Não são poucas as qualidades de "Sombra do pavor": da ambientação soturna (cortesia da fotografia esplêndida de Nicholas Hayer) ao elenco de atores totalmente imersos em personagens que são, de certa forma, representações de setores da sociedade (médicos, padres, pessoas comuns), tudo funciona como um relógio. Clouzot usa sua câmera como uma espécie de voyeur, se infiltrando por entre as vielas da cidade, pelos quartos e consultórios, quase pelos pensamentos de seus moradores. Há uma profusão de ângulos inusitados, sempre buscando o melhor efeito no público, que é incapaz de resistir ao desenrolar da trama e buscar, assim como os personagens, descobrir quem, dentre eles, é capaz de um estrago tão grande através de um artifício tão simples. O roteiro faz questão de soltar pistas falsas (e até criar um falso desfecho, perto do fim), e construir sequências exemplares, como a cena do funeral - em que uma carta é jogada no meio da rua - ou na igreja - quando o remetente anônimo deixa que a carta flutue em direção aos fiéis. Clouzot se beneficia, também, de uma gama de personagens cujos segredos (ou meias-verdades) são essenciais ao mistério e à complexidade do enredo - que rendeu, em 1951, um remake americano, dirigido por Otto Preminger e chamado "Cartas venenosas" (The 13th letter).

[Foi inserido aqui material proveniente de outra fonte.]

(* ===== verification/Alloy.v ===== *)
(** * The external transaction libraries

    Interfaces of [alloy_rlp], [alloy_consensus], [alloy_eips] and
    [reth_codecs] as the protocol types use them: codecs with their round-trip
    laws, the [Transaction] methods of the Ethereum transaction types, signed
    and sealed values, and the EIP-2718 envelope decoding. *)

From stdpp Require Import prelude gmap list strings.
From Stdlib Require Import ZArith Lia.
From S2P Require Import Prelude.

(** ** RLP *)

Inductive RlpError : Type :=
| UnexpectedString
| UnexpectedLength
| InputTooShort
| ListLengthMismatch (expected got : Z)
| RlpCustom (msg : string)
| OtherRlpError.

Inductive Eip2718Error : Type :=
| UnexpectedType (ty : Z)
| RlpErr (e : RlpError).

(** The length of a byte buffer as a [usize]. *)
Definition blen (b : bytes) : Z := Z.of_nat (length b).

Lemma blen_app b c : blen (b ++ c) = blen b + blen c.
Proof. unfold blen. rewrite length_app. lia. Qed.

Lemma blen_cons x b : blen (x :: b) = 1 + blen b.
Proof. unfold blen. simpl. lia. Qed.

Lemma blen_nonneg b : 0 <= blen b.
Proof. unfold blen. lia. Qed.

Lemma blen_nil : blen [] = 0.
Proof. reflexivity. Qed.

Create Rewrite HintDb bytes.
#[export] Hint Rewrite blen_app blen_cons blen_nil : bytes.

(** [Encodable] and [Decodable]: a decoder reads a prefix and returns the rest. *)
Record codec (A : Type) := {
  enc : A -> bytes;
  dec : bytes -> result (A * bytes) RlpError;
  len : A -> Z;
}.
Arguments enc {A} _ _.
Arguments dec {A} _ _.
Arguments len {A} _ _.

Record codec_ok {A} (valid : A -> Prop) (c : codec A) : Prop := {
  dec_enc a rest : valid a -> dec c (enc c a ++ rest) = Ok (a, rest);
  len_enc a : valid a -> len c a = blen (enc c a);
}.
Arguments dec_enc {A valid c} _.
Arguments len_enc {A valid c} _.

Record RlpHeader := { header_list : bool; payload_length : Z }.

Class Rlp := {
  rlp_u8 : codec Z;
  rlp_u64 : codec Z;
  rlp_u256 : codec U256;
  rlp_address : codec Address;
  rlp_bytes : codec bytes;
  rlp_header : codec RlpHeader;
}.

(** [Header::length_with_payload]. *)
Definition length_with_payload `{Rlp} (h : RlpHeader) : Z := len rlp_header h + payload_length h.

Class RlpLaws `{Rlp} : Prop := {
  rlp_u8_ok : codec_ok in_u8 rlp_u8;
  rlp_u64_ok : codec_ok in_u64 rlp_u64;
  rlp_u256_ok : codec_ok in_u256 rlp_u256;
  rlp_address_ok : codec_ok in_address rlp_address;
  rlp_bytes_ok : codec_ok (Forall in_u8) rlp_bytes;
  (** A list header is read back when the input holds its payload. *)
  rlp_list_header n rest :
    0 <= n <= blen rest -> n <= u64_max ->
    dec rlp_header (enc rlp_header {| header_list := true; payload_length := n |} ++ rest)
    = Ok ({| header_list := true; payload_length := n |}, rest);
  rlp_list_header_len n :
    0 <= n <= u64_max ->
    len rlp_header {| header_list := true; payload_length := n |}
    = blen (enc rlp_header {| header_list := true; payload_length := n |});
  (** A list header starts with a byte of at least [0xc0]. *)
  rlp_list_header_first n :
    0 <= n <= u64_max ->
    exists b l, enc rlp_header {| header_list := true; payload_length := n |} = b :: l
                /\ 0xc0 <= b <= 0xff;
}.

(** ** Transaction types and their methods *)

Inductive TxKind : Type := Create | Call (to : Address).

Class AlloyTypes := {
  AccessList : Type;
  SignedAuthorization : Type;
  Signature : Type;
  signature_new : U256 -> U256 -> bool -> Signature;
}.

(** The methods of [alloy_consensus::Transaction], and [Typed2718::ty]. *)
Class Transaction `{AlloyTypes} (T : Type) := {
  tx_ty : T -> Z;
  tx_chain_id : T -> option Z;
  tx_nonce : T -> Z;
  tx_gas_limit : T -> Z;
  tx_gas_price : T -> option Z;
  tx_max_fee_per_gas : T -> Z;
  tx_max_priority_fee_per_gas : T -> option Z;
  tx_max_fee_per_blob_gas : T -> option Z;
  tx_priority_fee_or_price : T -> Z;
  tx_to : T -> option Address;
  tx_kind : T -> TxKind;
  tx_value : T -> U256;
  tx_input : T -> bytes;
  tx_access_list : T -> option AccessList;
  tx_blob_versioned_hashes : T -> option (list B256);
  tx_authorization_list : T -> option (list SignedAuthorization);
  tx_is_dynamic_fee : T -> bool;
  tx_effective_gas_price : T -> option Z -> Z;
  tx_is_create : T -> bool;
}.

(** [Signed<T>] and [Sealed<T>]: a value with its signature and hash. *)
Record Signed `{AlloyTypes} (T : Type) := new_unchecked {
  stx : T;
  ssig : Signature;
  shash : B256;
}.
Arguments new_unchecked {_ T} _ _ _.
Arguments stx {_ T} _.
Arguments ssig {_ T} _.
Arguments shash {_ T} _.

Record Sealed (T : Type) := seal_unchecked { inner : T; seal : B256 }.
Arguments seal_unchecked {T} _ _.
Arguments inner {T} _.
Arguments seal {T} _.

(** The encodings of a signable Ethereum transaction type
    ([RlpEcdsaEncodableTx], [RlpEcdsaDecodableTx], [SignableTransaction]). *)
Class SignedTx `{AlloyTypes} (T : Type) := {
  signature_hash : T -> B256;
  set_chain_id : T -> Z -> T;
  encode_for_signing : T -> bytes;
  payload_len_for_signature : T -> Z;
  fields_length : T -> Z;
  encode_fields : T -> bytes;
  tx_hash_with_type : T -> Signature -> Z -> B256;
  tx_hash_of : T -> Signature -> B256;
  encode_2718_with_type : T -> Signature -> Z -> bytes;
  encode_2718_of : T -> Signature -> bytes;
  network_encode_with_type : T -> Signature -> Z -> bytes;
  network_encode_of : T -> Signature -> bytes;
  (** of a signed transaction *)
  signed_encode_2718 : Signed T -> bytes;
  signed_encode_2718_len : Signed T -> Z;
  rlp_decode_signed : bytes -> result (Signed T * bytes) RlpError;
}.

(** [Signed::new_unhashed]: the hash is computed when it is first asked for. *)
Definition new_unhashed `{AlloyTypes} {T} `{!SignedTx T} (t : T) (s : Signature) : Signed T :=
  new_unchecked t s (tx_hash_of t s).

(** A signed value whose hash is the hash of its contents. *)
Definition signed_ok `{AlloyTypes} {T} `{!SignedTx T} (s : Signed T) : Prop :=
  shash s = tx_hash_of (stx s) (ssig s).

(** What the libraries document for a typed transaction: one type byte, then a
    list the signed decoder reads back, with the hash recomputed. *)
Class TypedTxLaws `{AlloyTypes} (T : Type) `{!Transaction T} `{!SignedTx T} (id : Z) : Prop := {
  typed_ty t : tx_ty t = id;
  typed_hash_with_type t s : tx_hash_with_type t s (tx_ty t) = tx_hash_of t s;
  typed_encode (s : Signed T) :
    exists body, signed_encode_2718 s = id :: body
      /\ forall rest, signed_ok s -> rlp_decode_signed (body ++ rest) = Ok (s, rest);
  typed_encode_len (s : Signed T) : signed_encode_2718_len s = blen (signed_encode_2718 s);
}.

(** The legacy encoding is the bare list. *)
Class LegacyTxLaws `{AlloyTypes} `{Rlp} (T : Type) `{!Transaction T} `{!SignedTx T} : Prop := {
  legacy_ty t : tx_ty t = 0;
  legacy_hash_with_type t s : tx_hash_with_type t s (tx_ty t) = tx_hash_of t s;
  legacy_encode (s : Signed T) :
    exists payload,
    signed_encode_2718 s =
      enc rlp_header {| header_list := true; payload_length := blen payload |} ++ payload /\
    blen payload <= u64_max /\
    forall rest, signed_ok s -> rlp_decode_signed (signed_encode_2718 s ++ rest) = Ok (s, rest);
  legacy_encode_len (s : Signed T) : signed_encode_2718_len s = blen (signed_encode_2718 s);
}.

(** ** EIP-2718 decoding ([Decodable2718]) *)

Definition decoder2718 (T : Type) : Type := bytes -> result (T * bytes) Eip2718Error.

Class Eip2718 := {
  (** The provided method [decode_2718], from [typed_decode] and [fallback_decode]. *)
  decode_2718 : forall {T}, (Z -> decoder2718 T) -> decoder2718 T -> decoder2718 T;
  (** The provided method [network_decode]. *)
  network_decode : forall {T}, (Z -> decoder2718 T) -> decoder2718 T -> decoder2718 T;
  (** The provided method [network_encode], from the type flag and the encoding. *)
  network_encode : option Z -> bytes -> bytes;
}.

(** [decode_2718_exact]: nothing may be left in the buffer. *)
Definition decode_2718_exact `{Eip2718} {T} (typed_decode : Z -> decoder2718 T)
    (fallback_decode : decoder2718 T) (buf : bytes) : result T Eip2718Error :=
  let? p := decode_2718 typed_decode fallback_decode buf in
  match p.2 with [] => Ok p.1 | _ :: _ => Err (RlpErr UnexpectedLength) end.

Class Eip2718Laws `{Eip2718} `{Rlp} : Prop := {
  (** A first byte up to [0x7f] is a type, and anything above starts a legacy list. *)
  decode_2718_typed {T} (typed : Z -> decoder2718 T) fallback ty body :
    0 <= ty <= 0x7f -> decode_2718 typed fallback (ty :: body) = typed ty body;
  decode_2718_fallback {T} (typed : Z -> decoder2718 T) fallback b body :
    0x7f < b -> decode_2718 typed fallback (b :: body) = fallback (b :: body);
  (** What [network_encode] writes for a typed transaction, [network_decode]
      hands to [typed_decode], and it checks that all of it was consumed; an
      untyped encoding goes to [fallback_decode] as it is. *)
  network_decode_typed {T} (typed : Z -> decoder2718 T) fallback ty body rest t :
    0 <= ty <= 0x7f -> body <> [] -> blen (ty :: body) <= u64_max ->
    typed ty (body ++ rest) = Ok (t, rest) ->
    network_decode typed fallback (network_encode (Some ty) (ty :: body) ++ rest) = Ok (t, rest);
  network_encode_untyped b : network_encode None b = b;
  network_decode_list {T} (typed : Z -> decoder2718 T) fallback payload rest :
    blen payload <= u64_max ->
    let input := enc rlp_header {| header_list := true; payload_length := blen payload |}
                 ++ payload ++ rest in
    network_decode typed fallback input = fallback input;
}.

(** ** Compact storage encoding ([reth_codecs]) *)

Class CompactIds := {
  COMPACT_IDENTIFIER_LEGACY : Z;
  COMPACT_IDENTIFIER_EIP2930 : Z;
  COMPACT_IDENTIFIER_EIP1559 : Z;
  COMPACT_EXTENDED_IDENTIFIER_FLAG : Z;
}.

Class CompactIdsLaws `{CompactIds} : Prop := {
  compact_ids_distinct :
    NoDup [COMPACT_IDENTIFIER_LEGACY; COMPACT_IDENTIFIER_EIP2930; COMPACT_IDENTIFIER_EIP1559;
           COMPACT_EXTENDED_IDENTIFIER_FLAG];
}.

#[export] Instance ref_compact_ids : CompactIds := {
  COMPACT_IDENTIFIER_LEGACY := 0;
  COMPACT_IDENTIFIER_EIP2930 := 1;
  COMPACT_IDENTIFIER_EIP1559 := 2;
  COMPACT_EXTENDED_IDENTIFIER_FLAG := 3;
}.

#[export] Instance ref_compact_ids_laws : CompactIdsLaws.
Proof. split. apply (bool_decide_unpack _). vm_compute. exact I. Qed.

(** [Compact] of a transaction struct: bytes appended to the buffer, and a
    reader of a prefix (the length argument is the whole remaining buffer). *)
Class Compact (T : Type) := {
  to_compact : T -> bytes;
  from_compact : bytes -> Z -> T * bytes;
}.

Class CompactLaws (T : Type) `{Compact T} : Prop := {
  from_to_compact t rest : from_compact (to_compact t ++ rest) (blen (to_compact t ++ rest)) = (t, rest);
}.

(** ** The four Ethereum transaction types the envelopes carry *)

Class EthTxs `{AlloyTypes} := {
  TxLegacy : Type;
  TxEip2930 : Type;
  TxEip1559 : Type;
  TxEip7702 : Type;
  TxLegacy_tx :: Transaction TxLegacy;
  TxEip2930_tx :: Transaction TxEip2930;
  TxEip1559_tx :: Transaction TxEip1559;
  TxEip7702_tx :: Transaction TxEip7702;
  TxLegacy_signed :: SignedTx TxLegacy;
  TxEip2930_signed :: SignedTx TxEip2930;
  TxEip1559_signed :: SignedTx TxEip1559;
  TxEip7702_signed :: SignedTx TxEip7702;
  TxLegacy_compact :: Compact TxLegacy;
  TxEip2930_compact :: Compact TxEip2930;
  TxEip1559_compact :: Compact TxEip1559;
  TxEip7702_compact :: Compact TxEip7702;
}.

(** [alloy_consensus::TxEnvelope], the Ethereum envelope, over its blob transactions. *)
Inductive EthereumTxEnvelope `{EthTxs} (Eip4844 : Type) : Type :=
| EthLegacy (tx : Signed TxLegacy)
| EthEip2930 (tx : Signed TxEip2930)
| EthEip1559 (tx : Signed TxEip1559)
| EthEip4844 (tx : Eip4844)
| EthEip7702 (tx : Signed TxEip7702).
Arguments EthLegacy {_ _ Eip4844} tx.
Arguments EthEip2930 {_ _ Eip4844} tx.
Arguments EthEip1559 {_ _ Eip4844} tx.
Arguments EthEip4844 {_ _ Eip4844} tx.
Arguments EthEip7702 {_ _ Eip4844} tx.

Class EthTxsLaws `{EthTxs} `{Rlp} : Prop := {
  legacy_laws :: LegacyTxLaws TxLegacy;
  eip2930_laws :: TypedTxLaws TxEip2930 1;
  eip1559_laws :: TypedTxLaws TxEip1559 2;
  eip7702_laws :: TypedTxLaws TxEip7702 4;
  legacy_compact_laws :: CompactLaws TxLegacy;
  eip2930_compact_laws :: CompactLaws TxEip2930;
  eip1559_compact_laws :: CompactLaws TxEip1559;
  eip7702_compact_laws :: CompactLaws TxEip7702;
}.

"Sombra do pavor" é um filme de suspense exemplar! Oferece à audiência uma trama consistente e intrigante, uma direção inteligente - que evita o clichê - e um elenco sob medida. Foge dos sustos fáceis e do sangue aos borbotões e opta pela angústia psicológica, enfatizada por um visual caprichado e extremamente meticuloso. Clouzot chega, em momentos de extrema sofisticação narrativa, a filmar sob o ponto de vista das cartas, dando a elas o status de personagem - nada mais justo quando se trata de um filme em que elas são praticamente as protagonistas. Pode até lembrar "As bruxas de Salem" - a peça teatral de Arhur Miller sobre a histeria coletiva no interior de Massasuchets no século XVII - mas tem personalidade própria e demonstra, sem espaços para qualquer dúvida, que Henri-Georges Clouzot foi um dos maiores cineastas da Europa e um dos mestres do gênero.